**Aim of the exercise:**
Return the data below exactly, but only from the line containing "- [internal/otel] ([SetupOTelSDK])" through the line containing "the OpenTelemetry API)", with both of those lines included.

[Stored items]
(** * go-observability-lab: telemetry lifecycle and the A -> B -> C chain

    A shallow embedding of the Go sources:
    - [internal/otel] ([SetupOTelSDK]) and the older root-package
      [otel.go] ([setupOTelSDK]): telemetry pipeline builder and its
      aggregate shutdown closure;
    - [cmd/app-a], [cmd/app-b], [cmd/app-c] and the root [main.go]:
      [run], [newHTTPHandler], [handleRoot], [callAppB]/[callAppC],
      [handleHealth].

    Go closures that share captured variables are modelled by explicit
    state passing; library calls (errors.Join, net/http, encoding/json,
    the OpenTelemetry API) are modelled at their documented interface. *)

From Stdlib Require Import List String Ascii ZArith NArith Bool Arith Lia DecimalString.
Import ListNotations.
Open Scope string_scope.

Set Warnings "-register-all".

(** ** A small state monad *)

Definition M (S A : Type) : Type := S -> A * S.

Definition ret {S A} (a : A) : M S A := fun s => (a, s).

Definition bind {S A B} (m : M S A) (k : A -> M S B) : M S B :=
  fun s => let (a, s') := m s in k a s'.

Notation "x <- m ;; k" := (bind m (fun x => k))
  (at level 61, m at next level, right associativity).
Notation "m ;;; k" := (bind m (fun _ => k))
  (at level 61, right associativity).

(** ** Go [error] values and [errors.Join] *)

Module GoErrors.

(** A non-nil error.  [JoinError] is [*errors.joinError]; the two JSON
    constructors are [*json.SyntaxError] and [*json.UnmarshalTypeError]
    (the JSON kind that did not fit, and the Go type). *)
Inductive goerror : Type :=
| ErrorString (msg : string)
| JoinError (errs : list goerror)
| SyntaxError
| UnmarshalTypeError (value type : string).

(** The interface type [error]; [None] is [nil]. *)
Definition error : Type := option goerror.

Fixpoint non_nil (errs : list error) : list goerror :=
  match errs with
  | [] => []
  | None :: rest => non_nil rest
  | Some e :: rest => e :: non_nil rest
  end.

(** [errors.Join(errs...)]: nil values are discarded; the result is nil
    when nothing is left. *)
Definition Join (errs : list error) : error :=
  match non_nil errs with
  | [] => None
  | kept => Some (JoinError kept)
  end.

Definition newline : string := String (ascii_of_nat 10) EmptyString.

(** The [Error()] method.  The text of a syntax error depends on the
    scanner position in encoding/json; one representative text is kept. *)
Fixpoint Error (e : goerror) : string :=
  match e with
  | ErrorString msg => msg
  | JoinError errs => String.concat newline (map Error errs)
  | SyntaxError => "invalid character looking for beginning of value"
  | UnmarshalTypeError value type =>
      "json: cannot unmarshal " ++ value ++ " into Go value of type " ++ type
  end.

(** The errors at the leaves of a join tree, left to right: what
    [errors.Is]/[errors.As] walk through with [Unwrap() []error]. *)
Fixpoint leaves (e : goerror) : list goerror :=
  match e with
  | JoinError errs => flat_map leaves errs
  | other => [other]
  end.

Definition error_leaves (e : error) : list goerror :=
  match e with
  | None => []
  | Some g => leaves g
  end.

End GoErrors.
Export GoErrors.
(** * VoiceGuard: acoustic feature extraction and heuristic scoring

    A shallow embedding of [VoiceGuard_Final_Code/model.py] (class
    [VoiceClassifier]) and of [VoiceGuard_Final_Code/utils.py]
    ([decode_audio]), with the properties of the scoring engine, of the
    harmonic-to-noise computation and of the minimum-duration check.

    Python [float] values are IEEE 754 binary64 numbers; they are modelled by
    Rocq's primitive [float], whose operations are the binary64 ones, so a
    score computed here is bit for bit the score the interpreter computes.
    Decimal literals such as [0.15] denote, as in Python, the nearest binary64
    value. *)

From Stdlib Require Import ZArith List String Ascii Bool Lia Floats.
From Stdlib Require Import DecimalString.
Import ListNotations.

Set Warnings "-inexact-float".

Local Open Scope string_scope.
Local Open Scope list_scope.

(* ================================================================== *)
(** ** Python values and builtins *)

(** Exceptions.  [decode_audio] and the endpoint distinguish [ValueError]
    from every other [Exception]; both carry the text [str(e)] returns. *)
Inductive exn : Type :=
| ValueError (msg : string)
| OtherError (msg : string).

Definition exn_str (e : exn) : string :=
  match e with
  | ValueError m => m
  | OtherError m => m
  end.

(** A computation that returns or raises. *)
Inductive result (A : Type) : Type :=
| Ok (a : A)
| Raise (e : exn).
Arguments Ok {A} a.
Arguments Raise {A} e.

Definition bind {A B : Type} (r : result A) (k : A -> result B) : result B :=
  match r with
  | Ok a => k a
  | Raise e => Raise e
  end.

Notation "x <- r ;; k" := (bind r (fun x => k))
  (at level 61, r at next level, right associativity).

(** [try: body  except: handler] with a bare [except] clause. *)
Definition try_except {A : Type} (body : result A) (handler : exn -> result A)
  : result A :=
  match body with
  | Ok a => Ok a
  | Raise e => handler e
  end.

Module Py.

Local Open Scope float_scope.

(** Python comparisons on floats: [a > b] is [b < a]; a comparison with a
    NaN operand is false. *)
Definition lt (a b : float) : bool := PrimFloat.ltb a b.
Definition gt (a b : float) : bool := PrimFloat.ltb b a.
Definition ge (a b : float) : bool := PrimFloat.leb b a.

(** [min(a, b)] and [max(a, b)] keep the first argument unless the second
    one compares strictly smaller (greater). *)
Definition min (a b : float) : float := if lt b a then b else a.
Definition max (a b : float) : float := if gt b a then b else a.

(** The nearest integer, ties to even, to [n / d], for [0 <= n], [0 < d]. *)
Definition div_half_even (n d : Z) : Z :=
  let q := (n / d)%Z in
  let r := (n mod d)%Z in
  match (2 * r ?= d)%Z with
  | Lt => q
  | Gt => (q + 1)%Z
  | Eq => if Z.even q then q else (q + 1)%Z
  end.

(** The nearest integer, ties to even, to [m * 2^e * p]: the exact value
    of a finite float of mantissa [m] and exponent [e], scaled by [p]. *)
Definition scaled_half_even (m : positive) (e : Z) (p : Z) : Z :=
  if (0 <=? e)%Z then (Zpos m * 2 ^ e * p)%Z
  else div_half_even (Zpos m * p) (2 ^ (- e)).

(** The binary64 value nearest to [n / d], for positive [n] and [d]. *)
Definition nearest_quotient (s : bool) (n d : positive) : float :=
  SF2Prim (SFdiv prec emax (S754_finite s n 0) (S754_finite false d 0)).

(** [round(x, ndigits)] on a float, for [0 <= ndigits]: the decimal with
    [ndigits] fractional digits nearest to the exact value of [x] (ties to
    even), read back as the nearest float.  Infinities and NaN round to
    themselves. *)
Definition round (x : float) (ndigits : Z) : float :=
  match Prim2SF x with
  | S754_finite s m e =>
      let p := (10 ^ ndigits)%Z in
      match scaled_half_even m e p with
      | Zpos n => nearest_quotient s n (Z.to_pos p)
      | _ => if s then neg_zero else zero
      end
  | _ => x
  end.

**Exercise answer:**
    - [internal/otel] ([SetupOTelSDK]) and the older root-package
      [otel.go] ([setupOTelSDK]): telemetry pipeline builder and its
      aggregate shutdown closure;
    - [cmd/app-a], [cmd/app-b], [cmd/app-c] and the root [main.go]:
      [run], [newHTTPHandler], [handleRoot], [callAppB]/[callAppC],
      [handleHealth].

    Go closures that share captured variables are modelled by explicit
    state passing; library calls (errors.Join, net/http, encoding/json,
    the OpenTelemetry API) are modelled at their documented interface. *)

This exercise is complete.